President Susilo Bambang Yudhoyono today faces a historic opportunity of creating a legacy for himself, following his recent re-election for a second five-year term in office beginning October 20.

His state of the nation address on Aug. 14 sets out a grand vision that takes Indonesia further than the one envisaged by our founding fathers. He added self-reliance, globally competitiveness and civilization to Soekarno-Hatta’s vision of an Indonesia that is just and prosperous.

Yudhoyono and running mate Boediono will need to assemble the best team to put this vision of Indonesia into reality. They have literally around 240 million people to choose from to create this Dream Team, and less than two months to go through the selection.

SBY has the political capital that would be the envy of any democratically elected leader anywhere: 60 percent of the votes in the July 8 election. His Democratic Party controls more than 25 percent of the seats in the House of Representatives and has forged a coalition that brings their combined strength close to 60 percent of the seats.

Yet, somehow we get the impression that SBY is about to make the same mistake that he did in 2004 when he included a number of problematic figures in his first-term Cabinet and gave away seats more than he should have to his coalition partners. He virtually squandered the huge political capital he had then within less than a year and many members of his Cabinet became a political liability.

In a speech last week accepting his election victory, SBY indicated that he will again include politicians from the coalition partners as rewards for their role in getting his re-election, as well as professionals, in his next Cabinet. His party is even open to the idea of one of the other two nationalist parties, either the Democratic Party of Struggle or Golkar, joining the camp that would allow the coalition to control over 70 percent of the House seats.

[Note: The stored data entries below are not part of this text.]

(* ===== verification/ShardJson.v ===== *)
(** * Shard configurations as strings: [String] and [FromString] of
    [shardkv1/shardcfg/shardcfg.go]

    The controller keeps configurations in the key/value server, as JSON.
    [json.Marshal] writes the fields in their order and a map by its keys as
    strings, sorted; the decoder accepts any layout and any order of the members,
    finds them whatever the case of their names, skips the others, takes [null]
    as no change, and refuses numbers and keys that do not fit an [int]. A nil map
    or slice and an empty one are not told apart, and array elements after the
    last are integers or [null] here. *)

From Stdlib Require Import Ascii.
From stdpp Require Import pretty sorting.
From S2P Require Import Prelude Utf8 Json JsonInt MRApps ShardCfg.

Open Scope string_scope.
Open Scope list_scope.
Open Scope Z_scope.

(** ** Sequences *)

Definition comma : string := ",".

(** Elements between brackets. *)
Fixpoint encode_rest {A} (enc : A → string) (close : string) (l : list A) : string :=
  match l with [] => close | x :: l => comma +:+ enc x +:+ encode_rest enc close l end.
Definition encode_seq {A} (enc : A → string) (opn close : string) (l : list A) : string :=
  match l with [] => opn +:+ close | x :: l => opn +:+ enc x +:+ encode_rest enc close l end.

Fixpoint decode_items {A} (dec : string → option (A * string)) (close : Z) (fuel : nat) (s : string) : option (list A * string) :=
  match fuel with
  | O => None
  | Datatypes.S fuel =>
      '(x, s) ← dec s;
      match expect 0x2C s with
      | Some s => '(l, s) ← decode_items dec close fuel s; Some (x :: l, s)
      | None => s ← expect close s; Some ([x], s)
      end
  end.
Definition decode_seq {A} (dec : string → option (A * string)) (opn close : Z) (s : string) : option (list A * string) :=
  s ← expect opn s;
  match expect close s with
  | Some s => Some ([], s)
  | None => decode_items dec close (String.length s) s
  end.

(** The literal [c :: w]. *)
Fixpoint strip (w : list Z) (s : string) : option string :=
  match w, s with
  | [], _ => Some s
  | b :: w, String c s => if decide (byte_of c = b) then strip w s else None
  | _, EmptyString => None
  end.
Definition decode_null (s : string) : option string := s ← expect 0x6E s; strip [0x75; 0x6C; 0x6C] s.
Definition decode_true (s : string) : option string := s ← expect 0x74 s; strip [0x72; 0x75; 0x65] s.
Definition decode_false (s : string) : option string := s ← expect 0x66 s; strip [0x61; 0x6C; 0x73; 0x65] s.

(** ** Values of members that are not fields: checked and dropped *)

Definition skip_digits (s : string) : option string :=
  match s with
  | String c _ => _ ← digit_value c; Some (decode_digits 0 s).2
  | EmptyString => None
  end.
Definition skip_fraction (s : string) : option string :=
  match s with
  | String c s' => if decide (byte_of c = 0x2E) then skip_digits s' else Some s
  | EmptyString => Some s
  end.
Definition skip_sign (s : string) : string :=
  match s with
  | String c s' => if decide (byte_of c = 0x2B ∨ byte_of c = 0x2D) then s' else s
  | EmptyString => s
  end.
Definition skip_exponent (s : string) : option string :=
  match s with
  | String c s' => if decide (byte_of c = 0x45 ∨ byte_of c = 0x65) then skip_digits (skip_sign s') else Some s
  | EmptyString => Some s
  end.
Definition skip_number (s : string) : option string := '(_, s) ← decode_int s; s ← skip_fraction s; skip_exponent s.

Fixpoint skip_value (fuel : nat) (s : string) : option (unit * string) :=
  match fuel with
  | O => None
  | Datatypes.S fuel =>
      let skip_pair s := '(_, s) ← decode_string s; s ← expect 0x3A s; skip_value fuel s in
      match expect 0x22 s, expect 0x5B s, expect 0x7B s with
      | Some _, _, _ => '(_, s) ← decode_string s; Some ((), s)
      | _, Some _, _ => '(_, s) ← decode_seq (skip_value fuel) 0x5B 0x5D s; Some ((), s)
      | _, _, Some _ => '(_, s) ← decode_seq skip_pair 0x7B 0x7D s; Some ((), s)
      | None, None, None =>
          s ← match decode_null s, decode_true s, decode_false s with
              | Some s, _, _ | _, Some s, _ | _, _, Some s => Some s
              | None, None, None => skip_number s
              end;
          Some ((), s)
      end
  end.

(** The name of a field: ASCII letters in upper case, and the long s, whose
    upper case is S as well. *)
Fixpoint fold_name (s : string) : string :=
  match s with
  | EmptyString => EmptyString
  | String c s' =>
      match s' with
      | String d s'' =>
          if decide (byte_of c = 0xC5 ∧ byte_of d = 0xBF) then String "S"%char (fold_name s'')
          else String (if decide (0x61 <= byte_of c <= 0x7A) then of_byte (byte_of c - 0x20) else c) (fold_name s')
      | EmptyString => String (if decide (0x61 <= byte_of c <= 0x7A) then of_byte (byte_of c - 0x20) else c) EmptyString
      end
  end.

(** ** [String] *)

Definition encode_ints (l : list Z) : string := encode_seq encode_int "[" "]" l.
Definition encode_strings (l : list string) : string := encode_seq encode_string "[" "]" l.
Definition encode_group (e : Z * list string) : string := encode_string (pretty e.1) +:+ ":" +:+ encode_strings e.2.

(** Maps are written in the order of their keys as strings. *)
Definition group_le (a b : Z * list string) : Prop := string_le (pretty a.1) (pretty b.1).
#[export] Instance group_le_dec a b : Decision (group_le a b).
Proof. unfold group_le. apply _. Defined.
Definition sorted_groups (m : gmap Z (list string)) : list (Z * list string) := merge_sort group_le (map_to_list m).
Definition encode_groups (m : gmap Z (list string)) : string := encode_seq encode_group "{" "}" (sorted_groups m).

Definition cfg_String (cfg : ShardConfig) : string :=
  "{" +:+ encode_string "Num" +:+ ":" +:+ encode_int (Num cfg) +:+ comma +:+
  encode_string "Shards" +:+ ":" +:+ encode_ints (Shards cfg) +:+ comma +:+
  encode_string "Groups" +:+ ":" +:+ encode_groups (Groups cfg) +:+ "}".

One could almost predict that his next team would be named The United Indonesia Cabinet II as a sequel to the first. But his fixation with unity could come at the expense of the effectiveness of the government in doing its duties and in pursuing the SBY vision.

If 2004-2009 yielded any lessons, it is that national unity could not be assured by forging the biggest coalition in government or in parliament. On many occasions in the last five years, the staunchest opposition to SBY’s policies came from his coalition partners in parliament while their representatives in the Cabinet became Trojan Horses.

Lessons from more mature democracies show that unity is assured by having a credible government and healthy relations with the oppositions in parliament. Indonesia’s political system is already built to accommodate divergent views and these differences should be settled through democratic means, including periodic elections.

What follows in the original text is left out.